**Description of the task**
Here are the records. Write out exactly the lines between the one holding "add_paths_encode (pre ++" and the one holding "replace (len pre", inclusive.
[Records shown — start]
(* ===== verification/PatriciaHeap.v ===== *)
(** * Writing to shared prefixes of the Patricia trie

    The only write to an array that prefixes share is the append of [compact].
    [placed] says where the prefixes of a trie lie; [keeps] says which
    prefixes read the same after a write.  With them, [put] and [Delete] on
    the heap are [put] and [Delete] on the octets. *)

From S2P Require Import Prelude PatriciaDB.
From stdpp Require Import sorting.
From S2P Require Import PatriciaDB PatriciaMap PatriciaWalk PatriciaDelete PatriciaAlias.

Open Scope nat_scope.

Section Slices.
Context `{Growth}.
Implicit Types (h : Heap) (os : list (list Z)) (s : Slice) (above bs : list Z).

Lemma read_sub_from h s k : slice_read h (sub_from s k) = drop k (slice_read h s).
Proof. unfold slice_read. cbn. by rewrite skipn_firstn_comm, drop_drop. Qed.

Lemma read_sub_to h s k : k <= s_len s -> slice_read h (sub_to s k) = take k (slice_read h s).
Proof. intros. unfold slice_read. cbn. rewrite take_take. f_equal. lia. Qed.

(** The octets above an array in the trie. *)
Definition origin os (a : nat) : list Z := default [] (os !! a).

(** The prefix [s] of a node [above] octets below the root: it lies within its
    array, and what precedes it there is what precedes it in the trie. *)
Record node_ok h os above s : Prop := {
  ok_arr : s_arr s < length h;
  ok_len : s_len s <= s_cap s;
  ok_cap : s_off s + s_cap s <= length (array h (s_arr s));
  ok_above : above = origin os (s_arr s) ++ take (s_off s) (array h (s_arr s))
}.

Lemma read_length h os above s : node_ok h os above s -> length (slice_read h s) = s_len s.
Proof. intros [_ Hl Hc _]. unfold slice_read. rewrite length_take, length_drop. lia. Qed.

(** The path to a node, read off the array of its prefix. *)
Lemma path_in_array h os above s :
  node_ok h os above s ->
  above ++ slice_read h s = origin os (s_arr s) ++ take (s_off s + s_len s) (array h (s_arr s)).
Proof.
  intros [_ Hl Hc Ha]. rewrite Ha at 1. rewrite <- app_assoc. f_equal. unfold slice_read.
  rewrite take_drop_commute. rewrite <- (take_drop (s_off s) (take (s_off s + s_len s) _)) at 2.
  rewrite take_take. by replace (s_off s `min` (s_off s + s_len s)) with (s_off s) by lia.
Qed.
(** The trie after the node was merged into its child [c]. *)
Lemma merged_heap h1 os1 c d :
  children node0 = [d] -> bytes h1 c = bytes h node0 ++ bytes h d ->
  placed h1 os1 (above ++ bytes h parent) c ->
  step h os (undisturbed ((above ++ bytes h parent) ++ bytes h node0) (bytes h d)) h1 os1 ->
  placed h1 os1 (above ++ bytes h parent) node0 /\ erase h1 node0 = erase h node0 /\
  placed h1 os1 above parent0 /\ erase h1 parent0 = erase h parent0 /\ bytes h1 parent0 = bytes h parent.
Proof.
  intros Hd Hbc Hc [Hl1 Hk].
  pose proof node0_placed as Hp0. pose proof Hp0 as [Ho Hall]%placed_unfold. rewrite Hd in Hall.
  inversion_clear Hall as [|? ? Hpd _].
  destruct (opt_keeps _ _ _ _ _ _ (prefix node0) Hk Ho) as [Ho1 Eo1].
  { left. intros x r E. apply (f_equal length) in E. rewrite !length_app in E. unfold bytes in E. cbn in E. lia. }
  destruct (placed_keeps _ _ _ _ _ _ d Hk Hpd) as [Hpd1 Ed1].
  { intros r. right. exists [], r. by rewrite app_nil_r. }
  assert (Eb1 : bytes h1 node0 = bytes h node0) by exact Eo1.
  assert (Hp1 : placed h1 os1 (above ++ bytes h parent) node0).
  { apply placed_unfold. rewrite Eb1, Hd. split; [done | by repeat constructor]. }
  assert (Ee1 : erase h1 node0 = erase h node0).
  { clear -Eo1 Ed1 Hd. destruct node0 as [p it cs]. cbn in Hd, Eo1. subst cs. cbn. rewrite Ed1.
    f_equal. destruct p; [cbn in *; by rewrite Eo1 | done]. }
  split; [done|]. split; [done|].
  destruct (placed_replace h os h1 os1 above parent i node node0 Hp Hwf Hi) as [Hpp Eep]; [|done|].
  { eapply keeps_mono; [done|]. intros F HF. rewrite bytes_node0. apply undisturbed_outside; [|done].
    destruct node_nonempty as (b & q & ->). done. }
  split; [done|]. assert (E : erase h1 parent0 = erase h parent0).
  { unfold parent0. rewrite Eep, Ee1, erase_set_children, map_insert, erase_children. done. }
  split; [done|]. rewrite <- erase_bytes, E, erase_bytes. unfold parent0. by destruct parent.
Qed.

(** The parent with [c] in the place of the node. *)
Lemma merged_parent h1 os1 c b q :
  compact tt (erase h node0) = (tt, Some (erase h1 c)) -> erase h1 node0 = erase h node0 -> bytes h1 node0 = b :: q ->
  head (bytes h1 c) = Some b -> placed h1 os1 (above ++ bytes h parent) c ->
  placed h1 os1 above parent0 -> erase h1 parent0 = erase h parent0 -> bytes h1 parent0 = bytes h parent ->
  exists cs1, PatriciaDB.replace h1 b c (children parent0) = Ok cs1 /\
    map (erase h1) cs1 = <[i := erase h1 c]> (map (erase h1) (children parent0)) /\
    placed h1 os1 above (set_children cs1 parent0) /\ wf (erase h1 (set_children cs1 parent0)) /\
    bytes h1 (set_children cs1 parent0) = bytes h parent.
Proof.
  intros Ev Ee1 Eb0 Hbc Hpc Hpp1 Eep1 Ebp1.
  pose proof wf_parent0 as Hw0. rewrite <- Eep1 in Hw0. pose proof Hw0 as [Hs0 _]%wf_unfold.
  assert (Hi0g : children parent0 !! i = Some node0).
  { unfold parent0. destruct parent. cbn. apply list_lookup_insert_eq. by eapply lookup_lt_Some. }
  assert (Hi0 : children (erase h1 parent0) !! i = Some (erase h1 node0)) by (by rewrite erase_children, map_lookup, Hi0g).
  pose proof (replace_spec _ i _ (erase h1 c) b Hs0 Hi0) as Er.
  rewrite erase_bytes, Eb0 in Er. specialize (Er eq_refl). rewrite erase_children, erase_replace in Er.
  destruct (PatriciaDB.replace h1 b c (children parent0)) as [cs1| |] eqn:Erg; [|done..]. cbn [exec_bind] in *.
  assert (Ecs1 : map (erase h1) cs1 = <[i := erase h1 c]> (map (erase h1) (children parent0))) by congruence.
  exists cs1. split; [done|]. split; [done|]. split; [|split].
  - apply placed_set_children; [done|]. eapply replace_all; [done | by rewrite Ebp1|].
    by apply placed_unfold in Hpp1 as [_ ?].
  - rewrite erase_set_children, Ecs1, <- erase_children.
    apply (wf_replace _ i (erase h1 node0)); [done | done | by rewrite !erase_bytes, Hbc, Eb0|].
    destruct (compacted_spec (erase h1 node0)) as (_ & Hwc & _).
    + rewrite Ee1. apply wf_set_item_erase, node_wf_heap.
    + unfold compacted in Hwc. rewrite Ee1, Ev in Hwc. done.
  - rewrite <- Ebp1. by destruct parent0.
Qed.

(** The node with the merged child is read the same after the parent has been
    merged as well. *)
Lemma merged_node_erased h1 os1 h2 os2 m (d : GTrie Item) :
  placed h1 os1 (above ++ bytes h parent) node0 -> bytes h1 node0 = bytes h node0 ->
  keeps h1 os1 h2 os2 (undisturbed (above ++ bytes h parent) (bytes h node0 ++ bytes h d)) ->
  erase h2 (set_children [m] node0) = set_children [erase h2 m] (erase h1 node0).
Proof.
  intros [Ho1 _]%placed_unfold Eb1 Hk2. destruct (opt_keeps _ _ _ _ _ _ (prefix node0) Hk2 Ho1) as [_ Eo2].
  - right. exists (bytes h d), []. change (octets h1 (prefix node0)) with (bytes h1 node0).
    by rewrite Eb1, app_nil_r, <- !app_assoc.
  - clear -Eo2. destruct node0 as [p it cs]. cbn in *. unfold set_children. cbn. f_equal.
    destruct p; [cbn in *; by rewrite Eo2 | done].
Qed.

(** The rest of the deletion, from the heap in which the node was merged. *)
Lemma delete_child_heap_merged h1 os1 c d :
  compact h node0 = (h1, Some c) -> compact tt (erase h node0) = (tt, Some (erase h1 c)) ->
  children node0 = [d] -> bytes h1 c = bytes h node0 ++ bytes h d ->
  placed h1 os1 (above ++ bytes h parent) c ->
  step h os (undisturbed ((above ++ bytes h parent) ++ bytes h node0) (bytes h d)) h1 os1 ->
  mirrors h os above (outside above (bytes h parent)) (delete_child h i parent) (delete_child tt i (erase h parent)).
Proof.
  intros Ec Ev Hd Hbc Hpc Hst1.
  destruct (merged_heap h1 os1 c d Hd Hbc Hpc Hst1) as (Hp1 & Ee1 & Hpp1 & Eep1 & Ebp1).
  destruct Hst1 as [Hl1 Hk1]. destruct node_nonempty as (b & q & Eb).
  assert (En0 : bytes h1 node0 = bytes h node0) by (by rewrite <- erase_bytes, Ee1, erase_bytes).
  assert (Eb0 : bytes h1 node0 = b :: q) by (by rewrite En0, bytes_node0).
  assert (Hout1 : keeps h os h1 os1 (outside above (bytes h parent))).
  { eapply keeps_mono; [done|]. intros F HF. rewrite <- app_assoc. by apply outside_undisturbed. }
  unfold delete_child. rewrite Hi, erase_node_at_i. cbn [of_option exec_bind].
  rewrite <- erase_set_item. fold node0. rewrite Ec, Ev.
  rewrite erase_children, <- map_insert, <- erase_set_children. fold parent0.
  rewrite <- Ee1, <- Eep1. unfold first. rewrite erase_bytes, Eb0. cbn [head of_option exec_bind].
  rewrite (erase_children h1 parent0), erase_replace.
  destruct (merged_parent h1 os1 c b q) as (cs1 & -> & Ecs1 & Hp1' & Hw1 & Eb1); try done.
  { by rewrite Hbc, bytes_node0, Eb. }
  cbn [exec_bind]. rewrite <- erase_set_children. set (parent1 := set_children cs1 parent0) in *.
  destruct (compact_heap h1 os1 above parent1 Hl1 Hp1' Hw1) as
    [[-> ->] | (h2 & os2 & m & dd & -> & -> & Hdd & _ & Hpm & [Hl2 Hk2])]; cbn [default from_option id].
  - assert (Ex : set_children [erase h1 c] (erase h1 node0) = erase h1 (set_children [c] node0)) by (by rewrite erase_set_children).
    rewrite Ex, erase_empty. destruct (empty h1 (set_children [c] node0)) as [[node' e]| |] eqn:Ee; cbn [exec_bind]; [|done..].
    destruct (only_child_reorder _ _ _ (empty_reorder _ _ _ _ Ee)) as (x' & Hx' & Hr).
    rewrite erase_children, Hx'. cbn [map head of_option exec_bind].
    rewrite (erase_children h1 parent1), <- map_insert, <- erase_set_children.
    apply (finish_heap h os _ h1 os1); [split; done|]. apply placed_set_child; [done|].
    eapply placed_reorder; [done|]. by rewrite Eb1.
  - assert (Edd : bytes h1 dd = bytes h1 c).
    { change (children parent1) with (children (set_children cs1 parent0)) in Hdd.
      assert (cs1 = [dd]) as -> by (by destruct parent0).
      apply (f_equal (lookup i)) in Ecs1. rewrite list_lookup_insert_eq in Ecs1.
      - destruct i as [|j]; [|done]. cbn in Ecs1. injection Ecs1 as E1. by rewrite <- erase_bytes, E1, erase_bytes.
      - rewrite length_map. unfold parent0. destruct parent. cbn. rewrite length_insert. by eapply lookup_lt_Some. }
    rewrite Eb1, Edd, Hbc in Hk2. rewrite <- (merged_node_erased h1 os1 h2 os2 m d Hp1 En0 Hk2), erase_empty.
    destruct (empty h2 (set_children [m] node0)) as [[node' e]| |] eqn:Ee; cbn [exec_bind]; [|done..].
    destruct (only_child_reorder _ _ _ (empty_reorder _ _ _ _ Ee)) as (x' & Hx' & Hr).
    rewrite erase_children, Hx'. cbn [map head of_option exec_bind].
    apply (finish_heap h os _ h2 os2); [|by eapply placed_reorder].
    split; [done|]. eapply keeps_trans; [done|]. eapply keeps_mono; [done|]. intros F HF.
    rewrite <- (app_nil_r (bytes h parent)). by apply outside_undisturbed.
Qed.
(** A visit calls the visitor on the entries of the map in the order of their
    keys. *)
Lemma visit_represents {St} (visitor : list Z -> Item -> St -> St * option visit_error) h t m st :
  (forall k v st, snd (visitor k v st) = None) -> represents h t m ->
  exists t' es, Visit visitor h t st = Ok (t', visits visitor [] es st, None) /\ represents h t' m /\
    (live_root (erase h t) -> live_root (erase h t')) /\
    StronglySorted key_lt es /\ (forall k v, (k, v) ∈ es <-> m !! k = Some v).
Proof.
  intros Hv ((os & Hl & Hp) & Hwf & Hm). pose proof Hwf as [Hw _].
  destruct (visit_spec visitor Hv (erase h t) st Hw) as (vt & es & E & Hr & Hs & He).
  rewrite erase_Visit in E. destruct (Visit visitor h t st) as [[[t' st'] e]| |] eqn:Ev; [|done..].
  cbn in E. injection E as <- -> ->. exists t', es. split; [done|].
  destruct (reorder_alike _ _ Hr) as [_ Hsame Hlive]. specialize (Hsame Hw).
  split; [split; [|split]|split; [|split]].
  - exists os. split; [done|]. eapply placed_reorder; [by eapply Visit_reorder | done].
  - by eapply erase_reorder.
  - intros k. by rewrite Hsame, Hm.
  - intros [Hlv Hh]. split; [by apply Hlive|]. destruct Hh as [Hn | (k & v & Hk)].
    + left. rewrite erase_prefix in *. apply Visit_reorder in Ev. by inversion Ev; subst.
    + right. exists k, v. by rewrite Hsame.
  - done.
  - intros k v. by rewrite He, Hm.
Qed.

(** ** One request *)

Definition is_delete r : bool := match r with RDelete _ _ => true | _ => false end.

(** Requests that leave no dead end behind. *)
Definition gentle r : bool :=
  match r with RInsert _ _ None | RSet _ _ None | RDelete _ _ => false | _ => true end.
Lemma cap_total c : wf_cap c -> BGPCapability_TotalLen c = len (cap_bytes c).
Proof.
  intros H. unfold BGPCapability_TotalLen, BGPCapabilityBase_TotalLen, cap_bytes.
  rewrite len_app, len_cap_value by done. pose proof (wf_cap_len c H) as Hl.
  rewrite u16_small by (unfold is_u8, is_u16 in *; lia). autorewrite with go_len. lia.
Qed.

Lemma cap_total_pos c : wf_cap c -> 2 <= BGPCapability_TotalLen c.
Proof.
  intros H. rewrite cap_total by done. unfold cap_bytes. autorewrite with go_len.
  pose proof (len_nonneg (cap_value c)). lia.
Qed.

(** ** Encoding a capability *)

Lemma base_encode b : is_u8 (c_Len b) -> BGPCapabilityBase_Encode b = Ok ([c_Type b; c_Len b] ++ make (c_Len b)).
Proof.
  intros Hb. unfold BGPCapabilityBase_Encode, BGPCapabilityBase_TotalLen, is_u8 in *.
  rewrite u16_small by (unfold is_u16; lia).
  change (make (c_Len b + 2)) with ([] ++ make (c_Len b + 2)).
  rewrite put_at_make; [|done|autorewrite with go_len; lia].
  autorewrite with go_len. cbn [app]. by replace (c_Len b + 2 - (1 + (1 + 0))) with (c_Len b) by lia.
Qed.

Lemma add_paths_encode_spec vs pre n :
  4 * len vs <= n -> len pre + 4 * len vs <= 258 -> 0 <= len pre - 2 ->
  add_paths_encode (pre ++ make n) (len pre) vs =
  Ok (pre ++ concat (map AddPathAFISAFI_Encode vs) ++ make (n - 4 * len vs)).
Proof.
  revert pre n. induction vs as [|v vs IH]; intros pre n Hn Hp Hpos; cbn [add_paths_encode map concat].
  { change (len (@nil AddPathAFISAFI)) with 0. by rewrite Z.mul_0_r, Z.sub_0_r. }
  rewrite len_cons in *. pose proof (len_nonneg vs).
  assert (Hv : len (AddPathAFISAFI_Encode v) = 4) by done.
  rewrite put_at_make; [|done|lia]. cbn [exec_bind]. rewrite Hv.
  unfold AddPathAFISAFI_Len. destruct vs as [|w vs].
  { rewrite app_nil_r. cbn [add_paths_encode]. by change (len (@nil AddPathAFISAFI)) with 0. }
  rewrite len_cons in *. pose proof (len_nonneg vs).
  rewrite u8_small by (unfold is_u8; lia). rewrite app_assoc.
  replace (len pre + 4) with (len (pre ++ AddPathAFISAFI_Encode v)) by (rewrite len_app; lia).
  rewrite IH by (rewrite ?len_app, ?len_cons; lia). rewrite <- !app_assoc.
  by replace (n - 4 - 4 * (1 + len vs)) with (n - 4 * (1 + (1 + len vs))) by lia.
Qed.
Lemma path_decode as4 ss :
  body = segs_wire ss -> Forall (wf_seg as4) ss -> (length ss < fuel)%nat ->
  segments_decode fuel as4 pkt (BGPPathAttrLen base) (BGPPathAttrBase_TotalLen base) [] = val ss.
Proof using Hb Hl.
  intros E Hs Hf. pose proof (wf_base_bounds _ Hb) as Hbd. rewrite base_total, Hl, (wb_hdr _ Hb) in * by done. rewrite E in *.
  rewrite segs_decode; [done | done | done | done | unfold is_u32; lia].
Qed.

Lemma as_path_decode ss :
  body = segs_wire ss -> Forall (wf_seg (pa_ASSize data =? 4)) ss -> (length ss < fuel)%nat ->
  BGPPathAttrASPath_Decode fuel pkt data = val (BGPPathAttrASPath base ss (pa_ASSize data)).
Proof using Hb Hl.
  intros E Hs Hf. unfold BGPPathAttrASPath_Decode. rewrite base_decoded. cbn [result_bind].
  by rewrite (path_decode _ ss).
Qed.

Lemma as4_path_decode ss :
  body = segs_wire ss -> Forall (wf_seg true) ss -> (length ss < fuel)%nat ->
  BGPPathAttrAS4Path_Decode fuel pkt = val (BGPPathAttrAS4Path base ss).
Proof using Hb Hl.
  intros E Hs Hf. unfold BGPPathAttrAS4Path_Decode. rewrite base_decoded. cbn [result_bind].
  by rewrite (path_decode _ ss).
Qed.

Lemma next_hop_attr_decode : BGPPathAttrNextHop_Decode pkt = val (BGPPathAttrNextHop base body).
Proof using Hb Hl.
  unfold BGPPathAttrNextHop_Decode. rewrite base_decoded. cbn [result_bind]. rewrite value_decoded. cbn. by rewrite value_copied.
Qed.

Lemma originator_decode : BGPPathAttrOriginatorId_Decode pkt = val (BGPPathAttrOriginatorId base body).
Proof using Hb Hl.
  unfold BGPPathAttrOriginatorId_Decode. rewrite base_decoded. cbn [result_bind]. rewrite value_decoded. cbn. by rewrite value_copied.
Qed.

Lemma unknown_decode : BGPPathAttrUnknown_Decode pkt = val (BGPPathAttrUnknown base body).
Proof using Hb Hl.
  unfold BGPPathAttrUnknown_Decode. rewrite base_decoded. cbn [result_bind]. rewrite value_decoded. cbn. by rewrite value_copied.
Qed.

Lemma med_decode v : body = PutUint32 v -> is_u32 v ->
  BGPPathAttrMultiExitDisc_Decode pkt = val (BGPPathAttrMultiExitDisc base v) /\
  BGPPathAttrLocalPref_Decode pkt = val (BGPPathAttrLocalPref base v).
Proof using Hb Hl.
  intros E Hv. unfold BGPPathAttrMultiExitDisc_Decode, BGPPathAttrLocalPref_Decode. rewrite base_decoded.
  cbn [result_bind]. rewrite value_decoded, E. cbn [exec_bind]. by rewrite uint32_whole.
Qed.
[Records shown — finish]
**Written answer**
  add_paths_encode (pre ++ make n) (len pre) vs =
  Ok (pre ++ concat (map AddPathAFISAFI_Encode vs) ++ make (n - 4 * len vs)).
Proof.
  revert pre n. induction vs as [|v vs IH]; intros pre n Hn Hp Hpos; cbn [add_paths_encode map concat].
  { change (len (@nil AddPathAFISAFI)) with 0. by rewrite Z.mul_0_r, Z.sub_0_r. }
  rewrite len_cons in *. pose proof (len_nonneg vs).
  assert (Hv : len (AddPathAFISAFI_Encode v) = 4) by done.
  rewrite put_at_make; [|done|lia]. cbn [exec_bind]. rewrite Hv.
  unfold AddPathAFISAFI_Len. destruct vs as [|w vs].
  { rewrite app_nil_r. cbn [add_paths_encode]. by change (len (@nil AddPathAFISAFI)) with 0. }
  rewrite len_cons in *. pose proof (len_nonneg vs).
  rewrite u8_small by (unfold is_u8; lia). rewrite app_assoc.
  replace (len pre + 4) with (len (pre ++ AddPathAFISAFI_Encode v)) by (rewrite len_app; lia).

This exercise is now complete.